(Exercise aim) Pick out the lines below with "Record" and list them.

(Available data)

(** * mlpack [core/math/random.hpp]: the distinct-sample selector

    A shallow embedding of [RandomSeed], [RandInt] and
    [ObtainDistinctSamples], with the properties of the sampler stated
    over it.

    - [size_t] and [arma::uword] are 64-bit unsigned integers, [int] is a
      32-bit signed integer: values are [Z], conversions and wrap-around
      are written out.
    - [double] is IEEE 754 binary64, modelled by the Standard Library's
      [spec_float] with [prec = 53] and [emax = 1024].
    - [std::mt19937] and [std::uniform_real_distribution<>] belong to the
      C++ standard library; they are an interface here ([UniformEngine]).
    - An access outside an array is undefined behaviour in the source; the
      model stops with [None] there. *)

From Stdlib Require Import ZArith Lia Bool List SpecFloat.
From stdpp Require Import base option list sorting.

Local Open Scope Z_scope.

(** ** Machine integers *)

Definition SIZE_MODULUS : Z := 2 ^ 64.
Definition INT_MIN : Z := - 2 ^ 31.
Definition INT_MAX : Z := 2 ^ 31 - 1.

(** A value stored in a [size_t] (or [arma::uword]). *)
Definition to_size_t (z : Z) : Z := z mod SIZE_MODULUS.

(** The implicit conversion of a [size_t] to [int], as at the call
    [RandInt(samplesRangeSize)]: reduction modulo [2^32] into the signed
    range. *)
Definition to_int (z : Z) : Z := (z + 2 ^ 31) mod 2 ^ 32 - 2 ^ 31.

(** [(uint32_t) seed]. *)
Definition to_uint32 (z : Z) : Z := z mod 2 ^ 32.

Definition is_size_t (z : Z) : Prop := 0 <= z < SIZE_MODULUS.

(** ** Doubles *)

Definition prec : Z := 53.
Definition emax : Z := 1024.

Definition double : Type := spec_float.

(** [(double) h] for an [int] [h]: exact, since [|h| <= 2^31 < 2^53]. *)
Definition double_of_int (h : Z) : double := binary_normalize prec emax h 0 false.

(** The product of two doubles, rounded to nearest, ties to even. *)
Definition double_mul (x y : double) : double := SFmul prec emax x y.

(** The sum and the difference of two doubles, rounded to nearest, and
    the comparison [x < y] (false when either is a NaN). *)
Definition double_add (x y : double) : double := SFadd prec emax x y.
Definition double_sub (x y : double) : double := SFsub prec emax x y.
Definition double_lt (x y : double) : bool := SFltb x y.

(** [(int) std::floor(x)]: the largest integer not above [x]; the
    conversion is undefined when [x] is not finite or the integer does not
    fit an [int]. *)
Definition floor_to_int (x : double) : option Z :=
  match x with
  | S754_zero _ => Some 0
  | S754_finite s m e =>
      let z := Z.shiftl (cond_Zopp s (Zpos m)) e in
      if (INT_MIN <=? z) && (z <=? INT_MAX) then Some z else None
  | _ => None
  end.

(** What [std::uniform_real_distribution<>(0.0, 1.0)] may return: a valid
    double [u] with [0 <= u < 1]. *)
Definition in_unit_interval (u : double) : bool :=
  match u with
  | S754_zero _ => true
  | S754_finite false m e =>
      bounded prec emax m e && (e <? 0) && (Zpos m <? 2 ^ (- e))
  | _ => false
  end.

(** A valid double that is at least one, infinity included. *)
Definition at_least_one (x : double) : bool :=
  match x with
  | S754_infinity false => true
  | S754_finite false m e =>
      bounded prec emax m e && ((0 <=? e) || (2 ^ (- e) <=? Zpos m))
  | _ => false
  end.

(** A double that is not above zero, or is not a number. *)
Definition not_positive (x : double) : bool :=
  match x with
  | S754_zero _ | S754_infinity true | S754_finite true _ _ | S754_nan => true
  | _ => false
  end.

(** ** The random engine and the process-wide state *)

(** [std::mt19937] with [std::uniform_real_distribution<>(0.0, 1.0)] drawn
    from it. [engine_seed s] is the state after [randGen.seed(s)];
    [uniform_real g] is [randUniformDist(randGen)] in state [g]: the double
    drawn and the state the engine is left in. The distribution object
    keeps no state of its own. *)
Class UniformEngine : Type := {
  engine : Type;
  engine_seed : Z -> engine;
  uniform_real : engine -> double * engine
}.

(** The contract of the distribution: every double drawn is in [[0, 1)]. *)
Class UnitUniform (E : UniformEngine) : Prop :=
  uniform_real_unit : forall g : engine, in_unit_interval (fst (uniform_real g)) = true.

(** The global objects the functions of the file read and write:
    [randGen], the seed given to the C library's [srand], and the seed
    given to [arma::arma_rng::set_seed]. *)
Record globals `{UniformEngine} : Type := Globals {
  randGen : engine;
  libc_seed : Z;
  arma_seed : Z
}.

(** The build configuration [RandomSeed] depends on:
    [binding_test] is [defined(BINDING_TYPE) && BINDING_TYPE == BINDING_TYPE_TEST],
    [binding_R] is [BINDING_TYPE == BINDING_TYPE_R]. *)
Record build : Type := Build {
  binding_test : bool;
  binding_R : bool
}.

Section Random.
Context `{E : UniformEngine}.

(** [randGen] advanced by one draw. *)
Definition advance (g : engine) : engine := snd (uniform_real g).

Definition with_randGen (g : engine) (w : globals) : globals :=
  {| randGen := g; libc_seed := libc_seed w; arma_seed := arma_seed w |}.

(** [RandomSeed(seed)]. *)
Definition RandomSeed (b : build) (seed : Z) (w : globals) : globals :=
  if negb (binding_test b) then
    {| randGen := engine_seed (to_uint32 seed);
       libc_seed := if binding_R b then libc_seed w else to_uint32 seed;
       arma_seed := seed |}
  else w.

(** [Random()]. *)
Definition Random (w : globals) : double * globals :=
  let '(u, g) := uniform_real (randGen w) in (u, with_randGen g w).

(Exercise response)
Record globals `{UniformEngine} : Type := Globals {
Record build : Type := Build {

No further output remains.